American digital advertising company

Undertone is a digital advertising company. Founded as a subsidiary of Intercept Interactive, a digital media buying company, in 2002. Undertone introduced its first full page high impact display products between 2010 and 2012 and has followed with TV and CTV offerings.

==History==
In 2008, Undertone raised $47 million from JMI Equity to buy up competing companies. It became an independent entity in 2012, after the launch of the proprietary high impact display units PageGrabber and PageSkin. At the time, Undertone's clients included AccuWeather and Britannica. In 2015 it became part of Perion Network, after an acquisition for $180 million cash. Since then, Undertone has become part of Perion's plan to become a global media industry holding company.
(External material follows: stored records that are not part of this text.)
(** X4.  An entrypoint that [resolve_entrypoint] returns lies directly in
    the package directory and exists; it is [__main__.py], [cli.py],
    [main.py] or [app.py], or else a readable [*.py] file whose text
    contains the main-guard idiom, found only when none of those four
    exists. *)
Theorem resolve_entrypoint_sound
    (f : gmap (list string) node) (package_dir p : Path) :
  resolve_entrypoint f package_dir = Ok p ->
  PathLib.parent p = package_dir /\
  Os.path_exists f p = true /\
  (In (PathLib.name p) ["__main__.py"; "cli.py"; "main.py"; "app.py"] \/
   (Forall (fun name => Os.path_exists f (PathLib.div package_dir name) = false)
           ["__main__.py"; "cli.py"; "main.py"; "app.py"] /\
    endswith ".py" (PathLib.name p) = true /\
    exists text, Os.read_text_of f p = Ok text /\
                 contains MAIN_GUARD text = true)).
Proof.
  unfold resolve_entrypoint.
  destruct (Os.path_exists f (PathLib.div package_dir "__main__.py")) eqn:H0.
  { intros H. injection H as <-. rewrite parent_div, name_div.
    split; [reflexivity |]. split; [assumption |]. left. simpl. tauto. }
  simpl.
  destruct (Os.path_exists f (PathLib.div package_dir "cli.py")) eqn:H1.
  { intros H. injection H as <-. rewrite parent_div, name_div.
    split; [reflexivity |]. split; [assumption |]. left. simpl. tauto. }
  destruct (Os.path_exists f (PathLib.div package_dir "main.py")) eqn:H2.
  { intros H. injection H as <-. rewrite parent_div, name_div.
    split; [reflexivity |]. split; [assumption |]. left. simpl. tauto. }
  destruct (Os.path_exists f (PathLib.div package_dir "app.py")) eqn:H3.
  { intros H. injection H as <-. rewrite parent_div, name_div.
    split; [reflexivity |]. split; [assumption |]. left. simpl. tauto. }
  intros H. apply first_with_main_guard_sound in H.
  destruct H as [Hin (text & Hr & Hg)].
  unfold Os.glob_py in Hin.
  destruct (Os.is_dir f package_dir); [| destruct Hin].
  apply filter_In in Hin. destruct Hin as [Hk Hpy].
  destruct (children_parent _ _ _ Hk) as [_ Hparent].
  split; [exact Hparent |]. split.
  - unfold Os.path_exists. unfold Os.read_text_of in Hr.
    destruct (Os.node_at f p) as [[?|]|]; try discriminate. reflexivity.
  - right. split; [repeat constructor; assumption |].
    split; [exact Hpy |]. now exists text.
Qed.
Undertone was described as one of the last independent ad serving platforms in 2009, but has since bought up several competing companies.

==Services and products==
Undertone creates advertising campaigns across all screens and platforms, including interactive connected TV (CTV). Undertone product includes "cookieless" targeting technology called "Smart Optimization of Responsive Traits" SORT and "Uplift Collective," a publisher portfolio of minority, LGBTQIA+ and women publishers aimed at advancing social issues.

==Acquisitions==
In 2008, Undertone raised $47 million from JMI Equity to acquire smaller competitors. In June 2014, Undertone signed an agreement to purchase Israeli digital media company Upfront Digital Media; it made the purchase in particular to benefit from Upfront's proprietary advertising platform. Upfront, which was founded in 2010 as Legolas Media, offered managed and self-serve consoles for programmatic buying of ads directly to publishers and through a number of supply and demand partners.

In June 2015, Undertone announced the acquisition of Sparkflow, an all-in-one platform for cross-screen rich media advertising. Sparkflow was founded in 2013 in Buenos Aires, Argentina by Sebastián Alberto Miret, Gabriel Sánchez Catena, and Rodrigo Oscar Vazquez.